There goes another one. Evonik Corporation will close its Maryland factory in Havre de Grace, and relocate its production of silica to South Carolina. The closure will eliminate 34 jobs, according to a filing the chemical firm submitted to the state on Wednesday. While the company explains its strategic move with buzzphrases like "economies of scale," there are several obvious reasons why the grass appears much greener in the Palmetto State if you are running a business enterprise.
Industrial electricity rates in South Carolina are 22% less than in Maryland. This is largely due to the forced closure of eight power plants by Maryland elected officials, who have also mandated the purchase of ever-increasing amounts of "clean power," such as solar or wind. In addition, the state has socked energy utility customers with an EmPOWER Maryland fee, that funds a Marxist program that subsidizes the purchase of energy efficient equipment by lower income customers.
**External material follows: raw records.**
(* ===== verification/PipelineStages.v ===== *)
(** * Pipeline stages

    [LlamaModel] and [OLMoModel] pass a stage boundary before the first layer of
    every stage, [_set_pp] of the models attaches to the parameters of a layer
    the stage that needs them.  The two agree when the number of stages divides
    the number of layers. *)

From stdpp Require Import base list strings.
From S2P Require Import Prelude PyNum Spmd TensorOps TensorParallel KvCache Network LlamaModel CausalModel Decoders CausalModels.
Local Open Scope nat_scope.

(** The stage that runs layer [i]: the number of boundaries that the loop of
    [LlamaModel_forward] ([stage_boundary]) passes up to it. *)
Definition stage_of (partition : list nat) (i : nat) : nat :=
  length (List.filter (is_boundary partition) (seq 0 (S i))).

Lemma div_succ a p : 0 < p -> S a / p = a / p + (if S a mod p =? 0 then 1 else 0).
Proof.
  intros Hp. pose proof (Nat.div_mod_eq (S a) p) as H. pose proof (Nat.div_mod_eq a p) as H'.
  pose proof (Nat.mod_upper_bound (S a) p ltac:(lia)) as Hb. pose proof (Nat.mod_upper_bound a p ltac:(lia)) as Hb'.
  destruct (Nat.eqb_spec (S a mod p) 0) as [E|E]; nia.
Qed.

Section Stages.
Variables (stages per : nat).
Hypothesis per_pos : 0 < per.
Let partition : list nat := map (fun i => i * per) (seq 0 stages) ++ [stages * per].

Lemma boundary_iff i : i < stages * per -> is_boundary partition i = negb (i =? 0) && (i mod per =? 0).
Proof.
  intros Hi. unfold is_boundary. f_equal. apply Bool.eq_iff_eq_true. rewrite existsb_exists, Nat.eqb_eq. split.
  - intros (j & Hj & ->%Nat.eqb_eq). apply in_app_iff in Hj as [(k & <- & _)%in_map_iff|[<-|[]]]; [|lia].
    apply Nat.Div0.mod_mul.
  - intros (k & ->)%Nat.Div0.mod_divides. exists (per * k). split; [|apply Nat.eqb_refl]. apply in_app_iff. left.
    apply in_map_iff. exists k. split; [lia|]. apply in_seq. nia.
Qed.

Lemma stage_of_div i : i < stages * per -> stage_of partition i = i / per.
Proof.
  unfold stage_of. induction i as [|i IH]; intros Hi.
  - cbn. rewrite Nat.Div0.div_0_l. done.
  - rewrite (seq_S (S i)), List.filter_app, length_app, IH by lia. cbn [Nat.add List.filter].
    rewrite boundary_iff by done. cbn [Nat.eqb negb andb]. rewrite div_succ by done.
    by destruct (S i mod per =? 0).
Qed.
End Stages.

(** The stages of [_set_pp] for [L] layers in [s] stages, and the partition. *)
Lemma set_pp_stages L s per ls i :
  nat_div (L + s - 1) s = Ok per ->
  rmap (fun layer_id => let? per_stage := nat_div L s in let? stage := nat_div layer_id per_stage in Ok [stage])
    (seq 0 L) = Ok ls ->
  L mod s = 0 -> i < L ->
  let partition := map (fun i => i * per) (seq 0 s) ++ [L] in
  ls !! i = Some [stage_of partition i] /\ stage_of partition i < s.
Proof.
  intros Hper Hpp%rmap_Ok Hdiv Hi. cbv zeta. unfold nat_div in Hper.
  destruct (Nat.eq_dec s 0) as [Hs0|Hs0]; [by rewrite Hs0 in Hper|].
  apply Nat.Div0.mod_divides in Hdiv as [q Hq].
  assert (Hqs : q = per).
  { destruct s as [|s']; [done|]. assert (per = (L + S s' - 1) / S s') as -> by congruence. rewrite Hq.
    replace (S s' * q + S s' - 1) with (s' + q * S s') by lia. rewrite Nat.div_add by lia.
    by rewrite Nat.div_small by lia. }
  subst q. rewrite Hq in *. assert (Hpos : 0 < per) by nia. rewrite stage_of_div by done.
  assert (Hlt : i / per < s) by (apply Nat.Div0.div_lt_upper_bound; lia). split; [|done].
  destruct (Forall2_lookup_l _ _ _ i i Hpp) as (st & -> & Hst); [by apply lookup_seq_lt|].
  unfold nat_div in Hst. destruct s as [|s']; [done|]. cbn [rbind] in Hst.
  rewrite (Nat.mul_comm (S s')), Nat.div_mul in Hst by lia. destruct per as [|per']; [lia|]. cbn [rbind] in Hst.
  congruence.
Qed.

(** C4: When the number of stages divides the number of layers, the stage that
    [_set_pp] of Llama and of OLMo gives to the parameters of a layer is the
    stage that runs the layer, and it is one of the stages. *)
Theorem stages_agree c m i : LlamaForCausalLM_init c = Ok m \/ OLMoForCausalLM_init c = Ok m ->
  int c "num_hidden_layers" mod int c "pipeline_parallel_stages" = 0 -> i < int c "num_hidden_layers" ->
  layer_stages m !! i = Some [stage_of (layer_partition (lm_model m)) i] /\
  stage_of (layer_partition (lm_model m)) i < int c "pipeline_parallel_stages".
Proof.
  intros [H|H] Hdiv Hi;
    [unfold LlamaForCausalLM_init, LlamaModel_init, _set_pp in H
    |unfold OLMoForCausalLM_init, OLMoModel_init, OLMoForCausalLM_set_pp in H];
    inv_ok; cbn [layer_stages lm_model layer_partition]; by apply set_pp_stages.
Qed.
The end result is that Maryland now imports the majority of its electricity from out-of-state, naturally at greater cost than it had been provided from those shuttered in-state plants. Not to mention that Maryland ratepayers are now receiving record-high monthly power bills.
Maryland's corporate tax rate is 8.25%. South Carolina's is 5%. Doh!
Last year, Maryland Governor Wes Moore and the Democratic-controlled legislature established a 3% tech tax. By comparison, IT consulting, custom coding, and systems design are not taxed in South Carolina.
Finally, Maryland’s average annual pay for chemical engineers is approximately $121,012 to $140,708. In Charleston, the average is roughly $93,975 to $128,000, according to Indeed.com.
Heckuva job, Brownie!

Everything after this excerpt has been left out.